Dr. Jarvis’ “Sermon” to Nancy Pelosi

Dr Joseph Jarvis speaking on the street in front of Speaker Nancy Pelosi’s house in San Francisco on 10/30/21 - at the Day of the Dead rally

Dr. John Symynges was one of London’s most successful physicians in the late 16th Century. He was wealthy, holding property in three counties, and widely respected throughout town.  He was a senior member of the Royal Academy of Medicine.  It is said he owed all of this to his shrewd business sense.  His mantra for his medical practice was simple: “Before you meddle with (a patient) make your bargaine wisely now he is in paine.”  Quite simply, he urged fledgling doctors to settle the fee for treatment while the patient was unable to really negotiate.

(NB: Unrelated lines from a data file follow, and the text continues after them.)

(* ===== verification/GraphQlClient.v ===== *)
(** The GraphQL client: [pkg/integration/graphql/client.go], over the calls of
    [IntegrationConfig] and the requests of [RestClient].

    The encoding of a request, the decoding of an answer and of its data are
    parameters. *)

From Stdlib Require Import ZArith Lia Ascii SpecFloat.
From stdpp Require Import base strings list gmap.
From S2P Require Import Prelude GoStrings GoText GoCrypto IntegrationConfig RestClient.
From S2P Require Retry CircuitBreaker.

#[local] Open Scope string_scope.
#[local] Open Scope Z_scope.

Section GraphQl.
(** Values of variables and of data. *)
Variables (Any Data : Type).
Record Request := mkRequest { Query : string; OperationName : string; Variables_ : list (string * Any) }.
Record Location := mkLocation { Line : Z; Column : Z }.
Record Error := mkError { Message : string; Locations : list Location; e_Path : list Any; e_Extensions : list (string * Any) }.
Record Response := mkResponse { Data_ : string; Errors : list Error; Extensions : list (string * Any); StatusCode : Z; Duration : Z }.
Record ExecuteOptions := mkOptions { o_Timeout : Z; SkipRetry : bool; SkipCircuit : bool; o_Headers : list (string * list string) }.
Definition no_options : ExecuteOptions := mkOptions 0 false false [].
Record Client := mkClient { config : Config; breaker : CircuitBreaker.CircuitBreaker; retryer : Retry.RetryConfig }.
Definition New (now : Z) (c : Config) : result ConfigError Client :=
  match Validate c with
  | Some e => Err e
  | None => Ok (mkClient c (CircuitBreaker.NewCircuitBreaker now (ServiceName c) (Circuit c)) (Retry.NewRetryer (Retry_ c)))
  end.

Variables (Marshal : Request -> result Retry.GoError string) (NewRequest : string -> string -> option Retry.GoError) (StatusText : Z -> string).
(** [json.Unmarshal] of an answer, with the status and the duration still to set. *)
Variable Unmarshal : string -> result Retry.GoError (string * list Error * list (string * Any)).
Definition headers_of (c : Config) (opts : ExecuteOptions) : Header :=
  let h := Header_Set "Accept" "application/json" (Header_Set "Content-Type" "application/json" ∅) in
  let h := if String.eqb (UserAgent c) "" then h else Header_Set "User-Agent" (UserAgent c) h in
  let h := fold_left (fun h e => Header_Set e.1 e.2 h) (Headers c) h in
  let h := fold_left (fun h e => fold_left (fun h v => Header_Add e.1 v h) e.2 h) (o_Headers opts) h in
  applyAuth (Auth c) h.
Definition request_of (c : Client) (req : Request) (opts : ExecuteOptions) : result Retry.GoError HttpRequest :=
  match Marshal req with
  | Err e => Err (wrapped "failed to marshal request" e)
  | Ok body =>
      match NewRequest "POST" (BaseURL (config c)) with
      | Some e => Err (wrapped "failed to create request" e)
      | None => Ok (mkHttp "POST" (BaseURL (config c)) (headers_of (config c) opts) (Some body))
      end
  end.
Definition execute (c : Client) (req : Request) (opts : ExecuteOptions) (net : HttpRequest -> Race (result Retry.GoError HttpResponse)) (duration : Z) : result Retry.GoError Response :=
  match request_of c req opts with
  | Err e => Err e
  | Ok httpReq =>
      match ExecuteWithResult (net httpReq) with
      | Err e => Err e
      | Ok httpResp =>
          match hr_Body httpResp with
          | Err e => Err (wrapped "failed to read response" e)
          | Ok body =>
              if 400 <=? hr_Status httpResp then Err (NewHTTPError (hr_Status httpResp) ("HTTP " ++ Itoa (hr_Status httpResp) ++ ": " ++ StatusText (hr_Status httpResp)))
              else match Unmarshal body with
                   | Err e => Err (wrapped "failed to parse response" e)
                   | Ok (data, errors, extensions) => Ok (mkResponse data errors extensions (hr_Status httpResp) duration)
                   end
          end
      end
  end.
Variable overflow : float64 -> Z.
Definition Execute (c : Client) (req : Request) (opts : option ExecuteOptions) (w : World) : option (Client * result CallError (option Response) * Z) :=
  let opts := default no_options opts in
  match guarded overflow (SkipCircuit opts) (SkipRetry opts) (retryer c) (outside w) (fun k => execute c req opts (net w k) (duration w k)) (breaker c) with
  | Some (cb, res, n) => Some (mkClient (config c) cb (retryer c), res, n)
  | None => None
  end.

(** ** Queries *)
Inductive QueryError := NotExecuted (e : CallError) | GraphQLError (errors : list Error) | BadData (e : Retry.GoError).
Definition GraphQLError_Error (errors : list Error) : string := match errors with [] => "unknown graphql error" | e :: _ => Message e end.
Definition HasError (r : Response) : bool := match Errors r with [] => false | _ => true end.
Definition FirstError (r : Response) : option Error := hd_error (Errors r).
(** [json.Unmarshal] of the data into the caller's value. *)
Variable into : string -> result Retry.GoError Data.
Definition UnmarshalData (r : Response) : result Retry.GoError (option Data) :=
  if String.eqb (Data_ r) "" then Ok None else match into (Data_ r) with Ok d => Ok (Some d) | Err e => Err e end.
(** What the answer leaves in the caller's value, if there is one. *)
Definition finish (wanted : bool) (res : result CallError (option Response)) : result QueryError (option Data) :=
  match res with
  | Err e => Err (NotExecuted e)
  | Ok None => Ok None
  | Ok (Some resp) =>
      if HasError resp then Err (GraphQLError (Errors resp))
      else if wanted then match UnmarshalData resp with Ok d => Ok d | Err e => Err (BadData (wrapped "failed to unmarshal data" e)) end else Ok None
  end.
Definition QueryWithOperation (c : Client) (query operationName : string) (variables : list (string * Any)) (wanted : bool) (w : World) :=
  match Execute c (mkRequest query operationName variables) None w with
  | Some (c, res, n) => Some (c, finish wanted res, n)
  | None => None
  end.
Definition Query_ (c : Client) (query : string) := QueryWithOperation c query "".
Definition Mutate (c : Client) (mutation : string) := Query_ c mutation.

(** * Errors of the language are answers *)
Definition made (c : Client) : Prop := retryer c = Retry.NewRetryer (Retry_ (config c)).
(** An answer that can be read, whatever errors it lists, is not asked for again
    and counts as a success, and its errors reach the caller. *)
Lemma errors_are_answers c query op variables wanted w cb h body data errors extensions status : made c -> CircuitBreaker.Allow (started (outside w)) (breaker c) = (cb, None) ->
  (forall req, net w 1 req = Finished (Ok (mkHttpResponse status h (Ok body)))) -> status < 400 -> Unmarshal body = Ok (data, errors, extensions) -> errors <> [] ->
  (exists req, request_of c (mkRequest query op variables) no_options = Ok req) ->
  QueryWithOperation c query op variables wanted w = Some (mkClient (config c) (CircuitBreaker.RecordSuccess (ended (outside w)) cb) (retryer c), Err (GraphQLError errors), 1).
Proof.
  intros Hm Ha Hnet Hs Hu He [req Hreq]. unfold QueryWithOperation, Execute. cbn [default SkipCircuit SkipRetry no_options].
  set (att := fun k => execute c (mkRequest query op variables) (id no_options) (net w k) (duration w k)).
  assert (att 1 = Ok (mkResponse data errors extensions status (duration w 1))) as H1.
  { unfold att, execute. change (id no_options) with no_options. rewrite Hreq, Hnet. cbn. rewrite (proj2 (Z.leb_gt 400 status) Hs). by rewrite Hu. }
  destruct (guarded_spec overflow false false (retryer c) (outside w) att (ex_intro _ (Retry_ (config c)) Hm) (breaker c)) as (cb' & res & n & Hg & _ & H2).
  destruct (H2 cb Ha) as (Hn & Hj & Hf & Hcb). unfold att in Hg. change (id no_options) with no_options in Hg. rewrite Hg.
  assert (n = 1) as ->. { destruct (Z.eq_dec n 1); [done|]. exfalso. destruct (Hj 1) as (e & He' & _); [lia|]. congruence. }
  destruct res as [r|[|e]]; cbn in Hf; [|done|destruct Hf as (own & Ho & _); congruence]. destruct Hf as (resp & Hr & ->). rewrite H1 in Hr. injection Hr as <-. subst cb'. cbn. by destruct errors.
Qed.
End GraphQl.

Dr. Symynges and his self-serving style of practicing the business of medicine, despite his pre-eminence during his own lifetime, would be entirely forgotten to us now, and deservedly so, but for the accident of history that by marriage he became the step-father of John Donne, one of England’s greatest poets, who was Dean of St. Paul’s during the last decade of his life.  By then, Donne had already become more famous than his step-father and the sermons and meditations which he penned sealed his enduring fame. 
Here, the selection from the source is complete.